═══ DATASET ENTRIES

#[export] Instance codec : Libcbor := {
  cbor_serialize := enc;
  cbor_load mem cnt := Ok (fst <$> dec 16 (take (Z.to_nat cnt) mem))
}.
#[export] Program Instance codec_laws : LibcborLaws := { encodable := small 16 }.
Next Obligation.
  intros q post cnt Hq [Hl Hu]. cbv [cbor_load cbor_serialize codec] in *. unfold zlen in Hl. rewrite take_app_ge, dec_enc by (done || lia). done.
Qed.
Next Obligation.
  intros q n post Hq Hn. cbv [cbor_load cbor_serialize codec] in *. rewrite Nat2Z.id. do 2 f_equal. rewrite take_app_le, take_take, Nat.min_id by (rewrite length_take; lia).
  destruct (dec 16 (take n (enc q))) as [[c rest]|] eqn:E; [|done].
  apply (dec_extends _ _ _ _ (drop n (enc q))) in E. rewrite take_drop in E.
  pose proof (dec_enc 16 q [] Hq) as E'. rewrite app_nil_r in E'. rewrite E in E'. injection E' as _ E'.
  apply (f_equal length) in E'. rewrite length_app, length_drop in E'. cbn in E'. lia.
Qed.
Next Obligation. intros q _. cbn. destruct (enc_head q) as (h & a & b & c & d & bs & ->). unfold zlen. cbn. lia. Qed.
End Codec.

(** * Witnesses *)
Section witnesses.
Import Codec.
(** Two addresses: the first gives a socket that does not connect. *)
Definition example_lookup : option (list addrinfo) := Some [mk_ai AF_INET6_ 7 false; mk_ai AF_INET 8 true].
Definition example_old : grasp_fds := mk_fds 5 6.
Definition example_calls : list net_call :=
  [Close 6; Close 5; Connect 7 AF_INET6_ 3788; Close 7; Connect 8 AF_INET 3788].
Definition example_sys : sys := Example.sys.
Definition example_reply : cbor := CArray [CUint M_END; CUint 123457; CArray [CUint O_ACCEPT]].
Definition example_long : cbor := CBytes (zeros 300).

Lemma open_connection_keeps_descriptors_witness :
  Permutation (held example_old ++ opened example_calls) (closed example_calls ++ held (mk_fds 8 8)).
Proof.
  destruct (open_connection_keeps_descriptors example_lookup 3788 example_old true (mk_fds 8 8) example_calls) as [Hp _];
    [vm_compute; reflexivity|exact Hp].
Defined.

Lemma example_reply_encodable : encodable example_reply.
Proof. cbn. unfold zlen, M_END, O_ACCEPT. repeat first [done|lia|constructor; cbn]. Qed.

Lemma reply_bytes_act_as_item_witness :
  process_reply 0 (Some (Codec.enc example_reply ++ [1; 2; 3])) example_sys = client_reply 0 (Some example_reply) example_sys.
Proof. exact (proj1 (reply_bytes_act_as_item 0 example_reply [1; 2; 3] example_sys example_reply_encodable)). Defined.

(** A long item is lost. *)
Example long_reply_lost : process_reply 0 (Some (Codec.enc example_long)) example_sys = Ok (false, example_sys).
Proof. vm_compute. reflexivity. Qed.
End witnesses.
(** ** setTier() *)

(** C10, as the code has it: [setTier(v)] makes [tier()] return [v]
    narrowed to the eight bits of the native tier, hence [v] itself when
    [0 <= v <= 255], and leaves the URL, the verified flag, the endpoints
    and everything computed from them as they were. *)
Theorem setTier_only_tier `{Q : Qt.Api} (value : Z) (t : TrackerEntry) :
  tier (setTier value t) = value mod 256
  ∧ (0 ≤ value ≤ 255 → tier (setTier value t) = value)
  ∧ 0 ≤ tier (setTier value t) ≤ 255
  ∧ url (setTier value t) = url t
  ∧ Spec.verified (setTier value t) = Spec.verified t
  ∧ endpoints (setTier value t) = endpoints t
  ∧ lt.endpoints (nativeEntry (setTier value t)) = lt.endpoints (nativeEntry t)
  ∧ status (setTier value t) = status t
  ∧ messages (setTier value t) = messages t
  ∧ numSeeds (setTier value t) = numSeeds t
  ∧ numLeeches (setTier value t) = numLeeches t
  ∧ numDownloaded (setTier value t) = numDownloaded t.
Proof.
  split; [reflexivity|]. split.
  { intros Hrange. unfold tier, setTier, nativeEntry. cbn.
    by apply Z.mod_small; lia. }
  split.
  { unfold tier, setTier, nativeEntry. cbn.
    pose proof (Z.mod_pos_bound value 256). lia. }
  repeat apply conj; reflexivity.
Qed.
(** X1. For a parameter registered in either table the tier is decided
    by the innermost band that holds the value: [optimal] exactly inside
    the optimal band, [watch] exactly inside the watch band but outside the
    optimal one, [critical] exactly inside the critical band but outside
    the watch one, and [danger] exactly outside the critical band.  The
    answer is never [unknown] and never an exception. *)
Theorem assessParameter_tier_by_innermost_band table param ranges value :
  isRangeTable table ->
  own table param = Some ranges ->
  exists tier,
    assess table param value = Ok tier /\
    (tier = optimal <-> within (r_optimal ranges) value) /\
    (tier = watch <->
       within (r_watch ranges) value /\ ~ within (r_optimal ranges) value) /\
    (tier = critical <->
       within (r_critical ranges) value /\ ~ within (r_watch ranges) value) /\
    (tier = danger <-> ~ within (r_critical ranges) value) /\
    tier <> unknown.
Proof.
  intros Htable Hown.
  pose proof (registered_nested _ _ _ Htable Hown) as Hnest.
  pose proof (nested_optimal_watch ranges value Hnest) as How.
  pose proof (nested_watch_critical ranges value Hnest) as Hwc.
  destruct (assess_cases table param ranges value Hown Hnest)
    as [(Ho & ->) | [(Ho & Hw & ->) | [(Ho & Hw & Hc & ->) | (Ho & Hw & Hc & ->)]]];
    eexists; (split; [reflexivity|]);
    (split; [|split; [|split; [|split]]]);
    try discriminate; split; intros H; try discriminate H; try tauto;
    try reflexivity; exfalso; tauto.
Qed.

Lemma assessParameter_tier_by_innermost_band_witness :
  exists tier,
    AiNew.assessParameter "ca" 500 = Ok tier /\
    (tier = critical <-> within (350, 520) 500 /\ ~ within (380, 480) 500).
Proof.
  destruct (assessParameter_tier_by_innermost_band AiNew.PARAM_RANGES "ca"
              (mkRange (400, 450) (380, 480) (350, 520) "mg/L") 500
              (or_introl eq_refl) eq_refl)
    as (tier & Hrun & _ & _ & Hcrit & _).
  exists tier. split; [exact Hrun | exact Hcrit].
Defined.




(** X3. Moving a value towards the optimal band never worsens its tier:
    of two values on the same side of the band, the one nearer to it is
    assessed at least as well, for every parameter of either table. *)
Theorem assessParameter_monotone table param ranges v v' :
  isRangeTable table ->
  own table param = Some ranges ->
  (v <= v' /\ v' <= snd (r_optimal ranges)) \/
  (fst (r_optimal ranges) <= v' /\ v' <= v) ->
  exists t t',
    assess table param v = Ok t /\
    assess table param v' = Ok t' /\
    (rank t' <= rank t)%nat.
Proof.
  intros Htable Hown Hside.
  pose proof (registered_nested _ _ _ Htable Hown) as Hnest.
  assert (Hn := Hnest). destruct Hn as (N1 & N2 & N3 & N4).
  destruct (assess_cases table param ranges v Hown Hnest)
    as [(Ho & ->) | [(Ho & Hw & ->) | [(Ho & Hw & Hc & ->) | (Ho & Hw & Hc & ->)]]];
  destruct (assess_cases table param ranges v' Hown Hnest)
    as [(Ho' & ->) | [(Ho' & Hw' & ->) | [(Ho' & Hw' & Hc' & ->) | (Ho' & Hw' & Hc' & ->)]]];
  do 2 eexists; (split; [reflexivity|]); (split; [reflexivity|]);
  simpl; try lia; exfalso;
  repeat match goal with
         | H : ~ within _ _ |- _ => apply not_within_beyond in H; destruct H
         end;
  unfold within in *;
  repeat match goal with
         | H : _ /\ _ |- _ => destruct H
         end;
  destruct Hside as [[Hs1 Hs2] | [Hs1 Hs2]]; unfold beyond in *; lra.
Qed.
Lemma when_determines_the_start_witness :
  exists d,
    when_of_start 1700000000123 = Some d /\
    start_of_datetime d = 1700000000123 /\
    timestamptz_to_timestamp utc_minus_5 d
      = epoch_microseconds (PyDatetime.mkDatetime 2023 11 14 17 13 20 123000).
Proof.
  destruct (when_determines_the_start 1700000000123 ltac:(cbn; lia))
    as ((d & Hd & Hback) & _ & Hstored).
  exists d. split; [exact Hd|]. split; [exact Hback|].
  rewrite (Hstored d utc_minus_5 Hd). vm_compute. reflexivity.
Defined.

(* ===================================================================== *)
(** * A run against a service and a server that behave                    *)
(* ===================================================================== *)

Section Mirror.

Variable a : args.
Variable pages : list (list dataset).
Hypothesis pages_nonempty : Forall (fun p => p <> []) pages.
Hypothesis pages_mirrorable : Forall mirrorable (selected a pages).
Hypothesis page_positive : 1 <= horreum_page a.
Variable h : horreum.
Hypothesis h_lists : lists_pages h pages.
Hypothesis h_answers : answers_labels h.
Variable before : option (list row).

Let test_id := horreum_test_id a.
Let count := horreum_count a.
Let limit := horreum_limit a.

Lemma request_page_listed counter page w :
  lists_pages (w_horreum w) pages ->
  request_page test_id limit counter page w
    = (match nth (Z.to_nat (page - 1)) pages [] with
       | ds :: rest =>
           Ok (Some ds, GenSuspended counter page
                          (nth (Z.to_nat (page - 1)) pages []) rest)
       | [] => Ok (None, GenFinished)
       end,
       after_page_request test_id page limit w).
Proof.
  intros Hl. rewrite request_page_spec, Hl. reflexivity.
Qed.

(** The page [k + 1] and what follows it. *)
Lemma concat_from_page k :
  List.concat (skipn k pages)
    = nth k pages [] ++ List.concat (skipn (S k) pages).
Proof.
  destruct (Nat.lt_ge_cases k (List.length pages)) as [Hlt|Hge].
  - rewrite (skipn_nth pages [] k Hlt). reflexivity.
  - rewrite nth_overflow by exact Hge.
    rewrite !skipn_all2 by lia. reflexivity.
Qed.
(** * A shallow embedding of the Game Boy emulator core

    The development follows the TypeScript sources: the register set, the
    flag primitives, the table [o] of operations, the dispatch tables
    [oMap] and [oCbMap] and [Cpu.cycle] of [cpu.ts] (in its later version,
    the one with the CB table), [Gpu.step], and the two [Mmu] classes
    behind the [IMemory] interface.  JavaScript numbers are integers
    throughout this code, so they are modelled by [Z]; the bitwise
    operators go through [ToInt32] as the language prescribes.  Mutation
    of the register object and of the memory object is explicit state
    passing. *)

From Stdlib Require Import ZArith List String Ascii Lia HexString.
From stdpp Require Import base list.
Import ListNotations.
Open Scope Z_scope.

(** ** JavaScript integer operators *)

(** The conversion applied to both operands of every bitwise operator. *)
Definition ToInt32 (x : Z) : Z := (x + 2 ^ 31) mod 2 ^ 32 - 2 ^ 31.

(** [x & y], [x | y], [x ^ y], [~x], [x << y], [x >> y]. *)
Definition js_and (x y : Z) : Z := Z.land (ToInt32 x) (ToInt32 y).
Definition js_or (x y : Z) : Z := Z.lor (ToInt32 x) (ToInt32 y).
Definition js_xor (x y : Z) : Z := Z.lxor (ToInt32 x) (ToInt32 y).
Definition js_not (x : Z) : Z := Z.lnot (ToInt32 x).
Definition js_shl (x y : Z) : Z := ToInt32 (Z.shiftl (ToInt32 x) (Z.land y 31)).
Definition js_sar (x y : Z) : Z := Z.shiftr (ToInt32 x) (Z.land y 31).

(** A number used as a condition is true unless it is zero. *)
Definition truthy (x : Z) : bool := negb (x =? 0).

(** [x.toString(16)] on an integer. *)
Definition toString16 (x : Z) : string :=
  match x with
  | Z0 => "0"%string
  | Zpos p => HexString.Raw.of_pos p EmptyString
  | Zneg p => String "-"%char (HexString.Raw.of_pos p EmptyString)
  end.

(** ** The register set *)

Record IRegisterSet := {
  a : Z; b : Z; c : Z; d : Z; e : Z; h : Z; l : Z;
  f : Z;   (* | Z | N | H | C | 0 | 0 | 0 | 0 | *)
  pc : Z;  (* program counter *)
  sp : Z   (* stack pointer *)
}.

(** [keyof IRegisterSet]: the property names, for [r[key]]. *)
Inductive keyof_IRegisterSet := ka | kb | kc | kd | ke | kh | kl | kf | kpc | ksp.
(** [c.isspace()], the characters that [strip] and [lstrip] remove. *)
Definition char_isspace (c : ascii) : bool :=
  between 9 13 c || between 28 32 c || N.eqb (code c) 133
  || N.eqb (code c) 160.

(** The line boundaries of [splitlines]. *)
Definition char_islinebreak (c : ascii) : bool :=
  between 10 13 c || between 28 30 c || N.eqb (code c) 133.

(** First and following characters of an identifier (XID_Start plus the
    underscore, and XID_Continue). *)
Definition char_xid_start (c : ascii) : bool :=
  between 65 90 c || between 97 122 c || N.eqb (code c) 95
  || N.eqb (code c) 170 || N.eqb (code c) 181 || N.eqb (code c) 186
  || between 192 214 c || between 216 246 c || between 248 255 c.

Definition char_xid_continue (c : ascii) : bool :=
  char_xid_start c || between 48 57 c || N.eqb (code c) 183.

Fixpoint all_chars (p : ascii -> bool) (s : string) : bool :=
  match s with
  | EmptyString => true
  | String c s' => p c && all_chars p s'
  end.

(** [s.isidentifier()] *)
Definition isidentifier (s : string) : bool :=
  match s with
  | EmptyString => false
  | String c s' => char_xid_start c && all_chars char_xid_continue s'
  end.

(** [sep in s] for a one-character [sep]. *)
Fixpoint contains (sep : ascii) (s : string) : bool :=
  match s with
  | EmptyString => false
  | String c s' => Ascii.eqb c sep || contains sep s'
  end.
Lemma own_writes_with_frame {W F Own R : Type} (host : handler W) (p : prog Own R) :
  forall w (f : F), own_writes (with_frame host) p (w, f) = own_writes host p w.
Proof.
  induction p as [r | c k IH | | g k IH]; intros w f; cbn [own_writes].
  - reflexivity.
  - unfold with_frame at 1. cbn [fst snd].
    destruct (host c w) as [[a w'] |]; [apply IH | reflexivity].
  - reflexivity.
  - f_equal. apply IH.
Qed.

(** ** The shim against an arbitrary host *)

(** C1.  When the singleton manager resolves the handle (the handle is valid),
    the shim calls [FlutterMcpCommonPlugin::RegisterWithRegistrar] exactly
    once, and the argument of that call is the typed registrar the manager
    returned for that very handle. *)
Theorem shim_registers_exactly_once {W Own : Type} (host : handler W)
    (registrar : FlutterDesktopPluginRegistrarRef) (w : W) (s : Own)
    (manager : ptr PluginRegistrarManager) (w1 : W)
    (typed_registrar : ptr PluginRegistrarWindows) (w2 : W) :
  host GetInstance w = Some (manager, w1) ->
  host (GetRegistrar manager registrar) w1 = Some (typed_registrar, w2) ->
  registered_with
    (trace host (FlutterMcpCommonPluginCApiRegisterWithRegistrar registrar) w s)
  = [typed_registrar] /\
  List.filter is_register
    (trace host (FlutterMcpCommonPluginCApiRegisterWithRegistrar registrar) w s)
  = [RegisterWithRegistrar typed_registrar].
Proof.
  intros Hm Hr. unfold trace. rewrite run_shim, Hm, Hr.
  destruct (host (RegisterWithRegistrar typed_registrar) w2) as [[u w3] |];
    split; reflexivity.
Qed.

Lemma shim_registers_exactly_once_witness :
  registered_with
    (trace sample_host
       (FlutterMcpCommonPluginCApiRegisterWithRegistrar (addr 7%positive))
       sample_world tt)
  = [addr 1%positive].
Proof.
  refine (proj1 (shim_registers_exactly_once sample_host (addr 7%positive)
                   sample_world tt (addr 1%positive) sample_world (addr 1%positive)
                   (sample_registered, ∅) _ _)).
  - reflexivity.
  - vm_compute. reflexivity.
Defined.

(** C8.  The exported function takes one opaque registrar reference and
    returns nothing.  When its three callees return, its run is the manager
    lookup, the resolution of the handle and the registration, in that order;
    the world it leaves is the one the registration left, and its result is
    the unit value. *)
Theorem shim_effect_is_registration {W Own : Type} (host : handler W)
    (registrar : FlutterDesktopPluginRegistrarRef) (w : W) (s : Own)
    (manager : ptr PluginRegistrarManager) (w1 : W)
    (typed_registrar : ptr PluginRegistrarWindows) (w2 w3 : W) :
  host GetInstance w = Some (manager, w1) ->
  host (GetRegistrar manager registrar) w1 = Some (typed_registrar, w2) ->
  host (RegisterWithRegistrar typed_registrar) w2 = Some (tt, w3) ->
  run host (FlutterMcpCommonPluginCApiRegisterWithRegistrar registrar) w s =
  ([GetInstance; GetRegistrar manager registrar; RegisterWithRegistrar typed_registrar],
   Done (tt, w3, s)).
Proof.
  intros Hm Hr Hreg. rewrite run_shim, Hm, Hr, Hreg. reflexivity.
Qed.

Lemma shim_effect_is_registration_witness :
  exists w3,
    run sample_host
      (FlutterMcpCommonPluginCApiRegisterWithRegistrar (addr 7%positive))
      sample_world tt =
    ([GetInstance; GetRegistrar (addr 1%positive) (addr 7%positive);
      RegisterWithRegistrar (addr 1%positive)],
     Done (tt, w3, tt)).
Proof.
  eexists.
  refine (shim_effect_is_registration sample_host (addr 7%positive)
            sample_world tt (addr 1%positive) sample_world (addr 1%positive)
            (sample_registered, ∅) _ _ _ _).
  - reflexivity.
  - vm_compute. reflexivity.
  - reflexivity.
Defined.

(** C3.  For every handle, null or not, and every world, fresh or already
    registered in: the shim never leaves through an error exit of its own; a
    run that fails ends with the failure of the callee it called last; and
    the handle reaches the manager's lookup as it came in, unchecked.  The
    result type is [unit], so there is no error value to return. *)
Theorem shim_signals_no_error {W Own : Type} (host : handler W)
    (registrar : FlutterDesktopPluginRegistrarRef) (w : W) (s : Own) :
  let t := trace host (FlutterMcpCommonPluginCApiRegisterWithRegistrar registrar) w s in
  let o := result host (FlutterMcpCommonPluginCApiRegisterWithRegistrar registrar) w s in
  o <> Raised /\
  (forall c, o = CalleeFailed c -> last t = Some c /\ exists w', host c w' = None) /\
  (forall manager w1, host GetInstance w = Some (manager, w1) ->
     t !! 1%nat = Some (GetRegistrar manager registrar)) /\
  (crashed o = false -> length t = 3%nat).
Proof.
  cbn zeta.
  pose proof (forwards_only_result host _ (shim_forwards_only (Own := Own) registrar) w s)
    as Hfw.
  split; [| split; [| split]].
  - intros Hr. rewrite Hr in Hfw. exact Hfw.
  - intros c Hc. rewrite Hc in Hfw. exact Hfw.
  - intros manager w1 Hm. unfold trace. rewrite run_shim, Hm.
    destruct (host (GetRegistrar manager registrar) w1) as [[r w2] |]; [| reflexivity].
    destruct (host (RegisterWithRegistrar r) w2) as [[u w3] |]; reflexivity.
  - unfold trace, result. rewrite run_shim.
    destruct (host GetInstance w) as [[manager w1] |]; [| discriminate].
    destruct (host (GetRegistrar manager registrar) w1) as [[r w2] |]; [| discriminate].
    destruct (host (RegisterWithRegistrar r) w2) as [[u w3] |]; [reflexivity | discriminate].
Qed.

(** C9.  Two invocations with equal handles, in worlds (of possibly different
    hosts) in which the singleton manager answers alike for that handle, make
    the same calls and hand equal typed registrars to
    [RegisterWithRegistrar]: nothing but the handle and the manager's answers
    enters the shim's behaviour. *)
Theorem shim_deterministic {W1 W2 Own1 Own2 : Type}
    (host1 : handler W1) (host2 : handler W2)
    (registrar1 registrar2 : FlutterDesktopPluginRegistrarRef)
    (w1 : W1) (w2 : W2) (s1 : Own1) (s2 : Own2) :
  registrar1 = registrar2 ->
  resolve host1 registrar1 w1 = resolve host2 registrar2 w2 ->
  trace host1 (FlutterMcpCommonPluginCApiRegisterWithRegistrar registrar1) w1 s1 =
  trace host2 (FlutterMcpCommonPluginCApiRegisterWithRegistrar registrar2) w2 s2 /\
  registered_with
    (trace host1 (FlutterMcpCommonPluginCApiRegisterWithRegistrar registrar1) w1 s1) =
  registered_with
    (trace host2 (FlutterMcpCommonPluginCApiRegisterWithRegistrar registrar2) w2 s2).
Proof.
  intros <- Hres.
  assert (trace host1 (FlutterMcpCommonPluginCApiRegisterWithRegistrar registrar1) w1 s1 =
          trace host2 (FlutterMcpCommonPluginCApiRegisterWithRegistrar registrar1) w2 s2)
    as Ht.
  { unfold trace. rewrite !run_shim. unfold resolve in Hres.
    destruct (host1 GetInstance w1) as [[m1 w1'] |], (host2 GetInstance w2) as [[m2 w2'] |];
      try discriminate Hres; [| reflexivity].
    injection Hres as -> Hres.
    destruct (host1 (GetRegistrar m2 registrar1) w1') as [[r1 w1''] |],
             (host2 (GetRegistrar m2 registrar1) w2') as [[r2 w2''] |];
      try discriminate Hres; [| reflexivity].
    injection Hres as ->.
    destruct (host1 (RegisterWithRegistrar r2) w1'') as [[u1 v1] |],
             (host2 (RegisterWithRegistrar r2) w2'') as [[u2 v2] |]; reflexivity. }
  split; [exact Ht | rewrite Ht; reflexivity].
Qed.

Lemma shim_deterministic_witness :
  trace sample_host
    (FlutterMcpCommonPluginCApiRegisterWithRegistrar (addr 7%positive)) sample_world tt =
  trace sample_host
    (FlutterMcpCommonPluginCApiRegisterWithRegistrar (addr 7%positive))
    (sample_empty, {[5%positive := empty_entry]}) 3%Z.
Proof.
  refine (proj1 (shim_deterministic sample_host sample_host
                   (addr 7%positive) (addr 7%positive)
                   sample_world (sample_empty, {[5%positive := empty_entry]})
                   tt 3%Z _ _)).
  - reflexivity.
  - vm_compute. reflexivity.
Defined.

══════

*WHAT YOU ARE ASKED TO DO*:
Looking at the entries above, can you reproduce exactly the lines from the one that holds "Hypothesis page_positive : 1" through the one that holds "throughout this code, so", and only those?

*ANSWER TO THIS PROBLEM*:
Hypothesis page_positive : 1 <= horreum_page a.
Variable h : horreum.
Hypothesis h_lists : lists_pages h pages.
Hypothesis h_answers : answers_labels h.
Variable before : option (list row).

Let test_id := horreum_test_id a.
Let count := horreum_count a.
Let limit := horreum_limit a.

Lemma request_page_listed counter page w :
  lists_pages (w_horreum w) pages ->
  request_page test_id limit counter page w
    = (match nth (Z.to_nat (page - 1)) pages [] with
       | ds :: rest =>
           Ok (Some ds, GenSuspended counter page
                          (nth (Z.to_nat (page - 1)) pages []) rest)
       | [] => Ok (None, GenFinished)
       end,
       after_page_request test_id page limit w).
Proof.
  intros Hl. rewrite request_page_spec, Hl. reflexivity.
Qed.

(** The page [k + 1] and what follows it. *)
Lemma concat_from_page k :
  List.concat (skipn k pages)
    = nth k pages [] ++ List.concat (skipn (S k) pages).
Proof.
  destruct (Nat.lt_ge_cases k (List.length pages)) as [Hlt|Hge].
  - rewrite (skipn_nth pages [] k Hlt). reflexivity.
  - rewrite nth_overflow by exact Hge.
    rewrite !skipn_all2 by lia. reflexivity.
Qed.
(** * A shallow embedding of the Game Boy emulator core

    The development follows the TypeScript sources: the register set, the
    flag primitives, the table [o] of operations, the dispatch tables
    [oMap] and [oCbMap] and [Cpu.cycle] of [cpu.ts] (in its later version,
    the one with the CB table), [Gpu.step], and the two [Mmu] classes
    behind the [IMemory] interface.  JavaScript numbers are integers
    throughout this code, so they are modelled by [Z]; the bitwise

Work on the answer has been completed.